Oxidative stress and neuroinflammation have been deeply associated with Alzheimer's disease. DL0410 is a novel acetylcholinesterase inhibitor with potential anti-oxidative effects in AD-related animal models, while the specific mechanism has not been fully clarified. In this study, DL0410 was predicted to be related to the modification of cell apoptosis, oxidation-reduction process, inflammatory response and ERK1/ERK2 cascade by in silico target fishing and GO enrichment analysis. Then the possible protective effects of DL0410 were evaluated by hydrogen peroxide (H2O2)-induced oxidative stress model and lipopolysaccharides (LPS)-induced neuroinflammation model H2O2 decreased the viability of SH-SY5Y cells, induced malondialdehyde (MDA) accumulation, mitochondrial membrane potential (Deltapsim) loss and cell apoptosis, which could be reversed by DL0410 dose-dependently, indicating that DL0410 protected SH-SY5Y cells against H2O2-mediated oxidative stress.

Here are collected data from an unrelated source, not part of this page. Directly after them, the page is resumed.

Lemma climb_cons s st l t :
  Nat.div2 t < Nat.div2 (length l) ->
  exists b, sibling l t = Some b /\
    climb (s :: st) l t = b :: climb st (pairs op l) (Nat.div2 t) /\
    climb_pos (s :: st) l t = climb_pos st (pairs op l) (Nat.div2 t).
Proof.
  intros Ht. destruct (sibling_inside l t Ht) as [b Hb]. exists b. split; [done|].
  simpl. rewrite !length_pairs. do 2 rewrite decide_True by done. by rewrite Hb.
Qed.

Lemma climb_stop st l t :
  ~ Nat.div2 t < Nat.div2 (length l) -> climb st l t = [] /\ climb_pos st l t = t.
Proof.
  intros Ht. destruct st; simpl; [done|]. rewrite !length_pairs. by do 2 rewrite decide_False by done.
Qed.

Lemma sibling_snoc_odd l s x :
  Nat.odd (length l) = true -> last l = Some s -> sibling (l ++ [x]) (length l) = Some s.
Proof.
  intros Ho Hl. unfold sibling. rewrite <- Nat.negb_odd, Ho. simpl.
  rewrite lookup_app_l by (destruct l; simpl in *; [done|lia]).
  by rewrite <- last_lookup.
Qed.

(** The stack only bounds the number of levels. *)
Lemma climb_stack st st' l t :
  length st = length st' ->
  climb st l t = climb st' l t /\ climb_pos st l t = climb_pos st' l t.
Proof.
  revert st' l t. induction st as [|s st IH]; intros [|s' st'] l t Hlen; try done.
  simpl in *. destruct (IH st' (pairs op l) (Nat.div2 t)) as [-> ->]; [lia|]. done.
Qed.

(** One level of [climb] at the new leaf [x] when the level has an odd node. *)
Lemma climb_new_odd s st l x :
  Nat.odd (length l) = true -> last l = Some s ->
  climb (s :: st) (l ++ [x]) (length l) =
    s :: climb st (pairs op l ++ [op s x]) (length (pairs op l)) /\
  climb_pos (s :: st) (l ++ [x]) (length l) =
    climb_pos st (pairs op l ++ [op s x]) (length (pairs op l)).
Proof.
  intros Ho Hs. destruct (climb_cons s st (l ++ [x]) (length l)) as (b & Hb & Hc & Hp).
  { rewrite length_app, Nat.add_1_r, div2_S_odd by done. lia. }
  rewrite (sibling_snoc_odd l s) in Hb by done. injection Hb as <-.
  rewrite Hc, Hp, (pairs_snoc_odd op l s), length_pairs by done. done.
Qed.

Lemma climb_new_even st l x :
  Nat.odd (length l) = false ->
  climb st (l ++ [x]) (length l) = [] /\ climb_pos st (l ++ [x]) (length l) = length l.
Proof.
  intros Ho. apply climb_stop.
  rewrite length_app, Nat.add_1_r, div2_S_even by (by apply even_of_not_odd). lia.
Qed.

(** The new leaf is the target (or contains it). *)
Lemma other_merge_current cap st l x lvl proof :
  counter_repr op l st -> S (length l) < 2 ^ length st ->
  length proof + length (climb st (l ++ [x]) (length l)) <= cap ->
  let k := trailing_ones (N.of_nat (length l)) in
  other_merge cap lvl (take k st) x proof (Some lvl) (N.of_nat (length l)) =
    Ret (carry op (take k st) x,
         proof ++ climb st (l ++ [x]) (length l),
         Some (lvl + length (climb st (l ++ [x]) (length l))),
         N.of_nat (climb_pos st (l ++ [x]) (length l))).
Proof.
  revert l x lvl proof. induction st as [|s st IH]; intros l x lvl proof Hr Hlen Hcap k.
  { simpl in Hlen. lia. }
  destruct Hr as [Hs Hr]. subst k. rewrite trailing_ones_step, odd_of_nat, div2_of_nat.
  destruct (Nat.odd (length l)) eqn:Ho.
  - specialize (Hs eq_refl). destruct (climb_new_odd s st l x Ho Hs) as [Hc Hp].
    rewrite Hc, Hp in *. rewrite <- (length_pairs op) in *. simpl in Hcap |- *.
    rewrite decide_True by done. rewrite <- N.negb_odd, odd_of_nat, Ho. simpl.
    rewrite proof_write_lt by lia. simpl. rewrite div2_of_nat, <- (length_pairs op l).
    rewrite IH.
    + rewrite <- app_assoc, Nat.add_succ_r. done.
    + done.
    + rewrite length_pairs. by apply div2_odd_lt.
    + rewrite length_app. simpl. lia.
  - destruct (climb_new_even (s :: st) l x Ho) as [-> ->].
    simpl. by rewrite app_nil_r, Nat.add_0_r.
Qed.

(** The same at the target leaf itself, where every active level is recorded. *)
Lemma target_merge_spec cap st l x proof :
  counter_repr op l st -> S (length l) < 2 ^ length st ->
  length proof + length (climb st (l ++ [x]) (length l)) <= cap ->
  let k := trailing_ones (N.of_nat (length l)) in
  target_merge cap (take k st) x proof (N.of_nat (length l)) =
    Ret (carry op (take k st) x, proof ++ climb st (l ++ [x]) (length l),
         N.of_nat (climb_pos st (l ++ [x]) (length l))) /\
  length (climb st (l ++ [x]) (length l)) = k.
Proof.
  revert l x proof. induction st as [|s st IH]; intros l x proof Hr Hlen Hcap k.
  { simpl in Hlen. lia. }
  destruct Hr as [Hs Hr]. subst k. rewrite trailing_ones_step, odd_of_nat, div2_of_nat.
  destruct (Nat.odd (length l)) eqn:Ho.
  - specialize (Hs eq_refl). destruct (climb_new_odd s st l x Ho Hs) as [Hc Hp].
    rewrite Hc, Hp in *. rewrite <- (length_pairs op) in *. simpl in Hcap |- *.
    rewrite proof_write_lt by lia. simpl. rewrite div2_of_nat, <- (length_pairs op l).
    destruct (IH (pairs op l) (op s x) (proof ++ [s]) Hr) as [-> Hk].
    + rewrite length_pairs. by apply div2_odd_lt.
    + rewrite length_app. simpl. lia.
    + rewrite <- app_assoc. simpl. by rewrite Hk.
  - destruct (climb_new_even (s :: st) l x Ho) as [-> ->].
    simpl. by rewrite app_nil_r.
Qed.

(** A leaf that arrives after the target. *)
Lemma other_merge_spec cap st l x t lvl proof :
  counter_repr op l st -> S (length l) < 2 ^ length st -> t < length l ->
  length proof + (length (climb st (l ++ [x]) t) - length (climb st l t)) <= cap ->
  let k := trailing_ones (N.of_nat (length l)) in
  other_merge cap lvl (take k st) x proof
      (Some (lvl + length (climb st l t))) (N.of_nat (climb_pos st l t)) =
    Ret (carry op (take k st) x,
         proof ++ drop (length (climb st l t)) (climb st (l ++ [x]) t),
         Some (lvl + length (climb st (l ++ [x]) t)),
         N.of_nat (climb_pos st (l ++ [x]) t)) /\
  take (length (climb st l t)) (climb st (l ++ [x]) t) = climb st l t.
Proof.
  revert l x t lvl proof.
  induction st as [|s st IH]; intros l x t lvl proof Hr Hlen Ht Hcap k.
  { simpl in Hlen. lia. }
  destruct Hr as [Hs Hr]. subst k. rewrite trailing_ones_step, odd_of_nat, div2_of_nat.
  assert (Hle : Nat.div2 (length l) <= Nat.div2 (length (l ++ [x]))).
  { rewrite length_app, Nat.add_1_r, !Nat.div2_div. apply Nat.Div0.div_le_mono. lia. }
  destruct (decide (Nat.div2 t < Nat.div2 (length l))) as [Hin|Hout].
  - destruct (climb_cons s st l t Hin) as (b & Hb & Hc & Hp).
    destruct (climb_cons s st (l ++ [x]) t ltac:(lia)) as (b' & Hb' & Hc' & Hp').
    rewrite sibling_app_l, Hb in Hb' by done. injection Hb' as <-.
    rewrite Hc, Hc', Hp, Hp' in *. simpl in Hcap |- *.
    destruct (Nat.odd (length l)) eqn:Ho.
    + specialize (Hs eq_refl). rewrite (pairs_snoc_odd op l s) in * by done. simpl.
      rewrite decide_False by (intros [=]; lia). simpl.
      rewrite <- (length_pairs op) in Hin |- *.
      destruct (IH (pairs op l) (op s x) (Nat.div2 t) (S lvl) proof Hr) as [IH1 IH2].
      * rewrite length_pairs. by apply div2_odd_lt.
      * done.
      * lia.
      * rewrite !Nat.add_succ_r. simpl in IH1. by rewrite IH1, IH2.
    + rewrite (pairs_snoc_even op l) in * by (by apply even_of_not_odd). simpl.
      rewrite drop_all, take_ge, app_nil_r by done. done.
  - destruct (climb_stop (s :: st) l t Hout) as [Hc0 Hp0]. rewrite Hc0, Hp0 in *.
    destruct (last_unpaired l t Ht Hout) as (Ho & Het & HSt & Hdt).
    specialize (Hs Ho). rewrite Ho.
    destruct (climb_cons s st (l ++ [x]) t) as (b & Hb & Hc & Hp).
    { rewrite length_app, Nat.add_1_r, div2_S_odd by done. rewrite <- HSt.
      rewrite div2_S_even by done. lia. }
    assert (Hbx : b = x).
    { unfold sibling in Hb. rewrite Het, HSt, lookup_app_r, Nat.sub_diag in Hb by lia.
      by injection Hb. }
    subst b. rewrite Hc, Hp in *. rewrite (pairs_snoc_odd op l s) in * by done.
    rewrite Hdt in *. simpl in Hcap |- *. rewrite decide_True by (f_equal; lia).
    rewrite <- N.negb_odd, odd_of_nat, <- Nat.negb_even, Het. simpl.
    rewrite proof_write_lt by lia. simpl. rewrite div2_of_nat, Hdt.
    rewrite <- (length_pairs op l). rewrite other_merge_current.
    + rewrite <- app_assoc, Nat.add_succ_r. done.
    + done.
    + rewrite length_pairs. by apply div2_odd_lt.
    + rewrite length_app. simpl. lia.
Qed.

Western blot analysis showed that DL0410 increased the H2O2-triggered down-regulated TrkB, ERK and CREB phosphorylation and the expression of BDNF. In addition, TrkB inhibitor ANA-12, ERK inhibitor SCH772984 and CREB inhibitor 666-15 eliminated the inhibition of DL0410 on MDA accumulation and Deltapsim loss. Furthermore, DL0410 attenuates inflammatory responses and ROS production in LPS-treated BV2 cells, which is responsible for Nrf2 and HO-1 up-regulation. The present study demonstrates that DL0410 is a potential activator of the BDNF/TrkB/ERK/CREB and Nrf2/HO-1 pathway and may be a potential candidate for regulating oxidative stress and neuroinflammatory response in the brain. Together, the results showed that DL0410 is a promising drug candidate for treating AD and possibly other nervous system diseases associated with oxidative stress and neuroinflammation.